Winsted-Lester Prairie Journal, Feb. 14, 2000
Ecklund pleads guilty, McCollum trial set for March in Pool murder
By Gail Lipe
Before a jury could be selected, Heather Lynn Ecklund, 20, pleaded guilty to the second degree murder of Randy M. Pool.
Authorities believe Pool was held, against his will, in his home in Hutchinson for approximately three days in July 1999. His hands and feet were bound, and he was repeatedly beaten and tortured.
He was placed in a duffel bag, where he died of asphyxiation. His body was thrown off a bridge into the Clearwater River, where it was discovered on July 28.
The jury selection for Ecklund's trial began Tuesday, Feb. 1, in Scott County. She pleaded guilty at 10 a.m. on Thursday before any jurors were selected.
According to McLeod County Attorney Mike Junge, Ecklund will be sentenced in May with a minimum of 30 years and a maximum of 36 years in prison. He said the sentence will be under the discretion of the prosecution based on the truthful statement during the trials of Shawn Allen McCollum, 26, and Toby Earl Johnson, 18.
He also said Ecklund agreed to a longer prison sentence than in the sentencing guidelines because of the severity of the crime. The guideline for second-degree intentional murder is 25.5 years in prison.
Because of the particular vulnerability of Pool, the cruelty of the crime and the crime taking place in Pool's residence, the sentence can be more than stated.
Junge said Ecklund admitted that she, along with others, kidnapped and held Pool against his will and caused him physical harm.
Ecklund, along with Isaac Leroy Engstrom, 22, is the second of four defendants charged with the first-degree murder, second-degree murder and kidnapping of Pool to plead guilty to second-degree murder. In doing so, both the first-degree murder and kidnapping charges were dismissed.
McCollum appeared for an omnibus hearing on Friday where his attorney, Anthony Nerud, requested a change of venue.
Nerud said the publicity has not necessarily shown undo prejudice, but there has been enough publicity in the area to make it hard to find people who do not know about the case. He also said all the defendants are residents of the county, and it would be hard to find people who do not know one of them or are not related to them.

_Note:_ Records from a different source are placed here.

(** The size of a text given by its lines, with one separator counted
    per line. *)
Definition chars (ls : list string) : nat :=
  list_sum (map (fun l => S (String.length l)) ls).

(** A line that the scan copies whatever follows it: no dark-mode text
    and no opening brace. *)
Definition plain (l : string) : Prop :=
  is_dark_line l = false /\ contains "{" l = false.

(** The state of the scan seen from behind a prefix of [n] lines that
    have given the output [done]. *)
Definition behind (n : nat) (done : list string) (st : state) : state :=
  mkState (n + i st) (done ++ result_lines st) (merged_selectors st).

(** The brace balance after the lines [ls], entered with [brace_count]. *)
Definition balance (brace_count : Z) (ls : list string) : Z :=
  fold_left (fun b l => (b + brace_delta l)%Z) ls brace_count.

(** The balance is positive in front of every line of [ls]. *)
Definition open_before_each (brace_count : Z) (ls : list string) : Prop :=
  forall m, m < List.length ls -> (0 < balance brace_count (firstn m ls))%Z.

(** The states the main loop goes through from a given state. *)
Inductive scan (lines : list string) : state -> state -> Prop :=
| scan_here (st : state) : scan lines st st
| scan_next (st st' : state) :
    i st < List.length lines ->
    scan lines (body lines st) st' -> scan lines st st'.

(** The regular expression [lit\s+] matches somewhere in [s]. *)
Fixpoint lit_ws_in (lit s : string) : bool :=
  lit_ws_here lit s ||
  match s with
  | EmptyString => false
  | String _ s' => lit_ws_in lit s'
  end.

(** A string of white space only. *)
Fixpoint blank (w : string) : bool :=
  match w with
  | EmptyString => true
  | String c w' => is_space c && blank w'
  end.

(** ** The entry point

    Lines 83-100.  The script is seen through the calls it makes, in
    their order: what it prints, which path it opens to read, which path
    it opens to write and with which text, how it ends.  What the calls
    return is given from outside: the text read from a path, or the
    failure to read it, and whether the write goes through. *)

Inductive event : Type :=
| Print (line : string)
| Read (path : string)
| Write (path text : string)
| Uncaught
| Exit (status : nat)
| Diverge.

Record answers : Type := mkAnswers {
  read_text : string -> option string;
  write_ok : string -> bool
}.

Definition usage : string := "Usage: python merge_dark_mode.py <css_file>".

(** [argv] is [sys.argv]: the script name, then the arguments.  A
    failing [open] or [write] raises, and nothing catches it.  [Diverge]
    stands for a call of [merge_dark_mode_css] that does not return. *)
Definition main (argv : list string) (env : answers) : list event :=
  if negb (List.length argv =? 2) then
    [Print usage; Exit 1]
  else
    let css_file := nth 1 argv EmptyString in
    match read_text env css_file with
    | None => [Read css_file; Uncaught]
    | Some content =>
        match merge_dark_mode_css content with
        | None => [Read css_file; Diverge]
        | Some merged =>
            let output_file := output_file css_file in
            if write_ok env output_file then
              [Read css_file; Write output_file merged;
               Print ("Merged CSS written to " ++ output_file)%string;
               Exit 0]
            else
              [Read css_file; Write output_file merged; Uncaught]
        end
    end.

(** ** Stylesheets used below *)

Definition two_dark_rules : list string :=
  [ "body.dark-mode .a { color: #fff; }";
    "body.dark-mode .b { color: #000; }" ].

Definition dark_then_base : list string :=
  [ "body.dark-mode .card { color: #fff; }"; ".card { color: #000; }" ].

Definition far_override : list string :=
  [ ".card { color: #000; }";
    ".w { color: red; }";
    ".x { color: red; }";
    ".y { color: red; }";
    ".z { color: red; }";
    "body.dark-mode .card { color: #fff; }" ].

Definition base_behind_dark : list string :=
  [ "body.dark-mode .x { color: #111; }";
    ".card { color: #000; }";
    "body.dark-mode .card { color: #fff; }" ].

Definition repeated_dark_rule : list string :=
  [ "body.dark-mode .a {"; "  color: red;"; "}";
    "body.dark-mode .a {"; "  color: blue;"; "}" ].

Definition repeated_one_line_rule : list string :=
  [ "body.dark-mode .a { color: red; }"; ""; "";
    "body.dark-mode .a { color: blue; }" ].

Definition selector_list : list string :=
  [ "body.dark-mode .a,"; "body.dark-mode .b {"; "  color: red;"; "}" ].

Definition discarded_repeat : list string :=
  [ "body.dark-mode .a {"; "  color: red;"; "}"; "";
    "body.dark-mode .a {"; "  color: blue;"; "}";
    ".b { color: green; }" ].

(** ** The primitives on a few values *)

Example is_space_table :
  filter (fun n => is_space (ascii_of_nat n)) (seq 0 256)
  = [9; 10; 11; 12; 13; 28; 29; 30; 31; 32; 133; 160].
Proof. vm_compute. reflexivity. Qed.

Example split_values :
  split LF "" = [""]
  /\ split LF (String "a" nl) = ["a"; ""]
  /\ split lbrace ".card { color: #000; }" = [".card "; " color: #000; }"].
Proof. repeat split; reflexivity. Qed.

Example strip_values :
  strip "  .card  " = ".card" /\ strip "   " = "" /\ strip "a b" = "a b".
Proof. repeat split; reflexivity. Qed.

Example strip_dark_values :
  strip_dark "body.dark-mode   .a body.dark-mode.b body.dark-mode  x"
  = ".a body.dark-mode.b x"
  /\ strip_dark ".dark.dark-mode -mode .a {}" = ".dark-mode .a {}"
  /\ strip_dark "  .dark-mode .a, .dark-mode .b {" = "  .a, .b {".
Proof. repeat split; reflexivity. Qed.

Example replace_values :
  replace ".css" "_merged.css" "a.css.d/x.css" = "a_merged.css.d/x_merged.css".
Proof. reflexivity. Qed.

(** ** Cursor bounds and termination *)

Section Cursor.

Variable lines : list string.

Lemma collect_block_cursor (rest : list string) :
  forall k bc rl,
    k <= fst (collect_block rest k bc rl) <= k + List.length rest.
Proof.
  induction rest as [|l rest IH]; intros k bc rl; simpl.
  - lia.
  - destruct ((0 <? bc)%Z || negb (contains "}" l)); simpl; [|lia].
    destruct (bc + brace_delta l <=? 0)%Z; simpl; [lia|].
    specialize (IH (k + 1) (bc + brace_delta l)%Z (rl ++ [l])). lia.
Qed.

Lemma skip_block_cursor (rest : list string) :
  forall k bc, k <= skip_block rest k bc <= k + List.length rest.
Proof.
  induction rest as [|l rest IH]; intros k bc; simpl.
  - lia.
  - destruct (0 <? bc)%Z; [|lia].
    specialize (IH (k + 1) (bc + brace_delta l)%Z). lia.
Qed.

Lemma capture_cursor (k : nat) (line : string) :
  k < List.length lines ->
  k + 1 <= fst (capture lines k line) <= List.length lines.
Proof.
  intros Hk. unfold capture.
  pose proof (collect_block_cursor (skipn (k + 1) lines) (k + 1)
                (brace_delta line) [strip_dark line]) as H.
  destruct (collect_block _ _ _ _) as [i' rl]; simpl in *.
  rewrite length_skipn in H. lia.
Qed.

(** Every iteration moves the cursor forward, and never further than one
    position behind the last line. *)
Lemma body_cursor (st : state) :
  i st < List.length lines ->
  i st < i (body lines st) <= List.length lines + 1.
Proof.
  intros Hi. unfold body.
  destruct (is_dark_line (line_at lines (i st))).
  - pose proof (capture_cursor (i st) (line_at lines (i st)) Hi) as H.
    destruct (capture lines (i st) (line_at lines (i st))) as [i' rl].
    simpl in H. destruct (negb _); simpl; lia.
  - destruct (rule_opening _); [destruct (negb _)|]; simpl; try lia.
    pose proof (skip_block_cursor (skipn (i st + 1) lines) (i st + 1)
                  (brace_delta (line_at lines (i st)))) as H.
    rewrite length_skipn in H. lia.
Qed.

Lemma main_loop_enough_fuel (fuel : nat) :
  forall st,
    List.length lines - i st <= fuel ->
    exists st', main_loop fuel lines st = Some st'
                /\ List.length lines <= i st'.
Proof.
  induction fuel as [|fuel IH]; intros st Hf.
  - exists st. simpl. destruct (Nat.ltb_spec (i st) (List.length lines)).
    + lia.
    + split; [reflexivity | lia].
  - simpl. destruct (Nat.ltb_spec (i st) (List.length lines)) as [Hlt|Hge].
    + apply IH. pose proof (body_cursor st Hlt). lia.
    + exists st. split; [reflexivity | lia].
Qed.

(** With enough fuel the result does not depend on the fuel. *)
Lemma main_loop_fuel (f1 : nat) :
  forall f2 st,
    List.length lines - i st <= f1 ->
    List.length lines - i st <= f2 ->
    main_loop f1 lines st = main_loop f2 lines st.
Proof.
  induction f1 as [|f1 IH]; intros f2 st H1 H2.
  - destruct f2; simpl;
      destruct (Nat.ltb_spec (i st) (List.length lines)); try reflexivity; lia.
  - destruct f2; simpl;
      destruct (Nat.ltb_spec (i st) (List.length lines)) as [Hlt|Hge];
      try reflexivity; try lia.
    pose proof (body_cursor st Hlt). apply IH; lia.
Qed.

(** Unfolding one iteration without touching the fuel. *)
Lemma main_loop_step (fuel : nat) (st : state) :
  i st < List.length lines ->
  List.length lines - i st <= fuel ->
  main_loop fuel lines st = main_loop fuel lines (body lines st).
Proof.
  intros Hlt Hf. destruct fuel as [|fuel]; [lia|].
  pose proof (body_cursor st Hlt) as Hb.
  transitivity (main_loop fuel lines (body lines st)).
  - simpl. destruct (Nat.ltb_spec (i st) (List.length lines)); [reflexivity|lia].
  - apply main_loop_fuel; lia.
Qed.

Lemma main_loop_done (fuel : nat) (st : state) :
  List.length lines <= i st -> main_loop fuel lines st = Some st.
Proof.
  intros H. destruct fuel; simpl;
    destruct (Nat.ltb_spec (i st) (List.length lines)); try reflexivity; lia.
Qed.

End Cursor.

(** ** The scans as the loops of the source

    The scans are written by recursion on the lines ahead of the cursor.
    Started on [lines[k:]] they satisfy the equations of the [while] and
    [for] loops they stand for, with the guard [k < len(lines)] and the
    access [lines[k]]. *)

Section LoopEquations.

Variable lines : list string.

Lemma skipn_line_at (k : nat) :
  k < List.length lines ->
  skipn k lines = line_at lines k :: skipn (k + 1) lines.
Proof.
  revert lines. induction k as [|k IH]; intros [|x xs] H; simpl in *;
    try lia.
  - reflexivity.
  - apply IH. lia.
Qed.

Lemma collect_block_equation (k : nat) (bc : Z) (rl : list string) :
  collect_block (skipn k lines) k bc rl
  = if (k <? List.length lines)
       && ((0 <? bc)%Z || negb (contains "}" (line_at lines k)))
    then
      if (bc + brace_delta (line_at lines k) <=? 0)%Z
      then (k + 1, rl ++ [line_at lines k])
      else collect_block (skipn (k + 1) lines) (k + 1)
             (bc + brace_delta (line_at lines k))%Z
             (rl ++ [line_at lines k])
    else (k, rl).
Proof.
  destruct (Nat.ltb_spec k (List.length lines)) as [Hlt|Hge].
  - rewrite (skipn_line_at k Hlt) at 1. reflexivity.
  - rewrite skipn_all2 by lia. reflexivity.
Qed.

Lemma skip_block_equation (k : nat) (bc : Z) :
  skip_block (skipn k lines) k bc
  = if (k <? List.length lines) && (0 <? bc)%Z
    then skip_block (skipn (k + 1) lines) (k + 1)
           (bc + brace_delta (line_at lines k))%Z
    else k.
Proof.
  destruct (Nat.ltb_spec k (List.length lines)) as [Hlt|Hge].
  - rewrite (skipn_line_at k Hlt) at 1. reflexivity.
  - rewrite skipn_all2 by lia. reflexivity.
Qed.

Lemma lookahead_equation (selector : string) (j : nat) :
  lookahead selector (skipn j lines) j
  = if j <? List.length lines then
      if override_line selector (line_at lines j) then Found j
      else if (3 <? count lbrace (line_at lines j))%Z then BraceStop j
      else lookahead selector (skipn (j + 1) lines) (j + 1)
    else Exhausted.
Proof.
  destruct (Nat.ltb_spec j (List.length lines)) as [Hlt|Hge].
  - rewrite (skipn_line_at j Hlt) at 1. reflexivity.
  - rewrite skipn_all2 by lia. reflexivity.
Qed.

End LoopEquations.

(** C8.  The function returns on every input: the main loop is given
    [len(lines)] iterations and never needs more, because each iteration
    moves the cursor forward; and a brace-counting scan ([collect_block],
    [skip_block]) started at cursor [k] with the lines [rest] still ahead
    of it stops at or before the end of the input, where it stops
    whatever the brace balance is. *)
Theorem merge_dark_mode_css_terminates :
  (forall css_content : string,
      exists out, merge_dark_mode_css css_content = Some out)
  /\ (forall rest k brace_count rule_lines,
        fst (collect_block rest k brace_count rule_lines)
          <= k + List.length rest
        /\ skip_block rest k brace_count <= k + List.length rest)
  /\ (forall k brace_count rule_lines,
        collect_block [] k brace_count rule_lines = (k, rule_lines)
        /\ skip_block [] k brace_count = k).
Proof.
  split; [|split].
  - intros css. unfold merge_dark_mode_css, merge_lines.
    destruct (main_loop_enough_fuel (split LF css)
                (List.length (split LF css)) init) as [st' [E _]].
    + simpl. lia.
    + rewrite E. simpl. eexists. reflexivity.
  - intros rest k bc rl. split.
    + apply collect_block_cursor.
    + apply skip_block_cursor.
  - intros. split; reflexivity.
Qed.

(** An unclosed block: when no line closes more braces than it opens, a
    scan entered with a positive balance runs to the last line and stops
    there. *)
Lemma skip_block_unclosed (rest : list string) :
  forall k bc,
    (0 < bc)%Z ->
    Forall (fun l => (0 <= brace_delta l)%Z) rest ->
    skip_block rest k bc = k + List.length rest.
Proof.
  induction rest as [|l rest IH]; intros k bc Hbc HF; simpl.
  - lia.
  - inversion HF; subst.
    destruct (Z.ltb_spec 0 bc); [|lia].
    rewrite IH by (auto; lia). lia.
Qed.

Junge opposed the change of venue stating he did not believe there had been prejudicial publicity. He suggested finding out if a fair and impartial jury could be found by starting the selection process, and if one could not be found, grant the change of venue.
Judge Terrence Conkel said he would consider the motion. He said he was concerned about how orderly a trial could be carried out during the renovation of the courthouse, which he said may affect the best interest of justice.
McCollum's trial is scheduled to begin March 14.
Johnson's hearing is scheduled on March 24, with the jury trial set to begin April 11.
Two other defendants, Tanya Ann Caldwell, 24, and Richard Patrick Ligenza, 21, previously pleaded guilty to kidnapping Pool. Ligenza was sentenced to three years in prison, while Caldwell has yet to be sentenced.
Junge said Caldwell and Ligenza were charged differently because of the length of time they were present at the residence.